Il mercato potrà valutare le sue doti di negoziatore nelle due partite in cui si è trovato subito coinvolto. La prima è la gara per il 66% della rete elettrica greca, dove si trova a competere con un fondo belga e il colosso State Grid of China: si tratta della più grande utility del mondo con i suoi due milioni di dipendenti e che giusto la settimana scorsa ha concluso in via definitiva l’ingresso nel capitale di Cdp Reti, la holding che controlla il pacchetto di maggioranza di Terna, oltre che di Snam. Ma non ci saranno offerte in comune, essendo entrambi partner “industriali”. Del Fante sta ultimando, invece, la ricerca di una partner finanziario, perché i greci – bisognosi di abbattere il debito pubblico – valuteranno soprattutto l’offerta economica.
Il secondo dossier è l’acquisizione di 9mila chilometri di rete elettrica delle Ferrovie dello Stato.
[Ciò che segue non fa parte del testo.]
(** * Betting *)

Lemma apply_cases s a s' r :
  apply s a = (s', Ok r) →
  apply_guard s a = None ∧
  ((sa_action a = Action.Fold ∧ s' = (apply_fold s (sa_seat a)).1)
   ∨ (sa_action a ≠ Action.Fold ∧ ∃ s1, apply_effect s a = Ok s1 ∧ s' = (apply_finish s1 a).1)).
Proof.
  unfold apply. destruct (apply_guard s a) eqn:G; [done|]. intros E. split; [done|].
  destruct (decide (sa_action a = Action.Fold)) as [Ef|Hne].
  - left. split; [done|]. rewrite Ef in E. destruct (apply_fold s (sa_seat a)) as [s2 r2]. by injection E as <- _.
  - right. split; [done|].
    destruct (apply_effect s a) as [s1|e]; [|by destruct (sa_action a)].
    exists s1. split; [done|]. destruct (apply_finish s1 a) as [s2 r2].
    destruct (sa_action a); [done|by injection E as <- _..].
Qed.

Lemma fold_turn s i :
  phase (apply_fold s i).1 = Phase.Settled ∨ turn_ok (apply_fold s i).1
  ∨ count_if (can_act (apply_fold s i).1) (seats (apply_fold s i).1) = 0%nat.
Proof.
  unfold apply_fold. set (s1 := s <| seat_state := _ |> <| action_count := _ |>). clearbody s1.
  destruct (active_count s1 =? 1)%nat.
  - left. unfold award_last. by destruct (collect_rake s1).
  - right. cbn [fst].
    destruct (count_if (can_act s1) (seats s1)) as [|m] eqn:E; [by right|left].
    apply next_in_round_can_act. lia.
Qed.

(** The turn is never lost except by a fold: once an action is accepted,
    the hand is over, or it is at its showdown, or the turn is at a seat that
    can act, or the action was a fold after which no seat can act. *)
Lemma turn_after_action T s a s' r :
  table_ok T s → apply s a = (s', Ok r) →
  phase s' = Phase.Settled ∨ phase s' = Phase.Showdown ∨ turn_ok s'
  ∨ sa_action a = Action.Fold ∧ count_if (can_act s') (seats s') = 0%nat.
Proof.
  intros K E. destruct (apply_cases _ _ _ _ E) as [_ [[Ef ->]|(_ & s1 & E1 & ->)]].
  - destruct (fold_turn s (sa_seat a)) as [?|[?|?]]; auto.
  - right. destruct (decide (phase (apply_finish s1 a).1 = Phase.Showdown)); [by left|right; left].
    pose proof (tk_players _ _ K). destruct (keeps_effect _ _ _ E1) as [K1 _ K3 _ _].
    apply finish_turn; [lia| |done]. rewrite K1, K3. by destruct K.
Qed.

Lemma three_handed_ok : table_ok 3000 three_handed.
Proof.
  apply deal_ok; [|reflexivity|vm_compute; repeat constructor].
  apply (new_ok Rules_default 3 rules_default_ok); [cbn; lia|reflexivity].
Qed.

Definition one_in : GameState := (apply three_handed (act 0 Action.AllIn 0)).1.

Lemma turn_after_action_witness :
  phase one_in = Phase.Settled ∨ phase one_in = Phase.Showdown ∨ turn_ok one_in
  ∨ sa_action (act 0 Action.AllIn 0) = Action.Fold ∧ count_if (can_act one_in) (seats one_in) = 0%nat.
Proof.
  apply (turn_after_action 3000 three_handed (act 0 Action.AllIn 0) one_in
           (mkActionResult true false 255 0 false)).
  - exact three_handed_ok.
  - vm_compute. reflexivity.
Defined.

Definition stuck_table : GameState :=
  run three_handed [act 0 Action.AllIn 0; act 1 Action.AllIn 0; act 2 Action.Fold 0].

Lemma stuck_reachable : reachable Rules_default 3 stuck_table.
Proof.
  unfold reachable, stuck_table. apply (rtc_l _ _ three_handed).
  - unfold three_handed. apply step_deal; [reflexivity|]. vm_compute. repeat constructor.
  - apply run_steps. repeat constructor; cbn; lia.
Qed.

Lemma guard_inactive s a :
  seat_state s !!! acting_seat s ≠ SeatState.Active → ∃ e, apply_guard s a = Some e.
Proof.
  intros H. unfold apply_guard. repeat (case_match; [by eexists|]).
  match goal with H : negb (sa_seat a =? acting_seat s)%nat = false |- _ =>
    apply negb_false_iff, Nat.eqb_eq in H; rewrite H in * end.
  match goal with H : negb (bool_decide _) = false |- _ =>
    apply negb_false_iff, bool_decide_eq_true in H end. done.
Qed.

(** The fold case of [turn_after_action] happens: with two players all in, the fold of the
    third leaves the hand in its betting phase with 2010 chips in the pot and
    every action refused. *)
Lemma fold_can_strand_the_hand :
  ∃ s, reachable Rules_default 3 s ∧ phase s = Phase.Preflop ∧ active_count s = 2%nat
    ∧ pot s = 2010 ∧ ∀ a, ∃ e, apply s a = (s, Err e).
Proof.
  exists stuck_table. split_and!; [exact stuck_reachable|vm_compute; reflexivity..|].
  intros a. destruct (guard_inactive stuck_table a) as [e He]; [by vm_compute|].
  exists e. unfold apply. by rewrite He.
Qed.

Lemma advance_needs_match s a :
  is_round_complete s a = true → ∀ i, (i < num_players s)%nat → can_act s i = true → bets s !!! i = max_bet s.
Proof.
  unfold is_round_complete. intros H i Hi Hc.
  destruct (forallb _ _) eqn:E; [|done]. rewrite forallb_forall in E.
  apply Z.eqb_eq, E, filter_In. split; [|done]. by apply list_elem_of_In, elem_of_seats.
Qed.

(** A street never ends while money is owed: when an action closes the
    betting round, every seat that could still act had matched the highest bet
    (all the seats, if none can act). *)
Lemma street_ends_matched s a s' r :
  apply s a = (s', Ok r) → sa_action a ≠ Action.Fold → phase s' ≠ phase s →
  ∃ s1, apply_effect s a = Ok s1 ∧
    ∀ i, (i < num_players s1)%nat → can_act s1 i = true → bets s1 !!! i = max_bet s1.
Proof.
  intros E Hne Hp. destruct (apply_cases _ _ _ _ E) as [_ [[? _]|(_ & s1 & E1 & ->)]]; [done|].
  exists s1. split; [done|]. revert Hp.
  assert (phase s1 = phase s) as <-.
  { revert E1. unfold apply_effect, apply_bet_raise, apply_call, apply_all_in, mark_broke, note_raise.
    destruct (sa_action a); repeat case_match; intros [= <-]; reflexivity. }
  unfold apply_finish.
  set (s2 := match sa_action a with Action.Bet | Action.Raise | Action.AllIn => _ | _ => _ end).
  assert (num_players s2 = num_players s1 ∧ bets s2 = bets s1 ∧ seat_state s2 = seat_state s1
          ∧ stacks s2 = stacks s1 ∧ phase s2 = phase s1) as (F1 & F2 & F3 & F4 & F5)
    by (unfold s2; by destruct (sa_action a)). clearbody s2.
  assert (∀ i, can_act s2 i = can_act s1 i) as F6 by (intros; unfold can_act; by rewrite F3, F4).
  assert (max_bet s2 = max_bet s1) as F7 by (unfold max_bet; by rewrite F1, F2).
  rewrite <-F5.
  destruct (Nat.eqb_spec (count_if (can_act s2) (seats s2)) 0) as [Hc|Hc]; cbn [fst].
  - intros _ i Hi Hci. exfalso.
    assert (0 < count_if (can_act s2) (seats s2))%nat; [|lia].
    apply count_if_pos. exists i. rewrite elem_of_seats, F1, F6. done.
  - set (s3 := s2 <| acting_seat := _ |>).
    destruct (is_round_complete s3 (sa_action a)) eqn:Er; [|done].
    intros _ i Hi Hci. rewrite <-F2, <-F7.
    apply (advance_needs_match s3 _ Er i); [change (i < num_players s2)%nat; lia|].
    change (can_act s2 i = true). by rewrite F6.
Qed.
In questo caso, Del Fante non dovrà tanto saper trattare sulla valutazione fatta circolare da Fs (attorno al miliardo di euro): perché il prezzo verrà di fatto individuato dall’Autorità dell’energia in base a quanto valuterà gli asset riconosciuti ai fini regolatori. Il lavoro più difficile sarà creare sinergie ed efficienze con la rete delle Fs, che corre parallela per molti tratti a quella di Terna. E rispondere, così, alle critiche di chi già sostiene che gli italiani, dopo aver pagato la rete di trasmissione ferroviaria con le tasse, ora ne pagheranno la ristrutturazione con le bollette, attraverso la quota riconosciuta a Terna per la remunerazione degli investimenti. Qui sopra, l’amministratore delegato di Terna, Matteo Del Fante in un disegno di Radpour Dariush.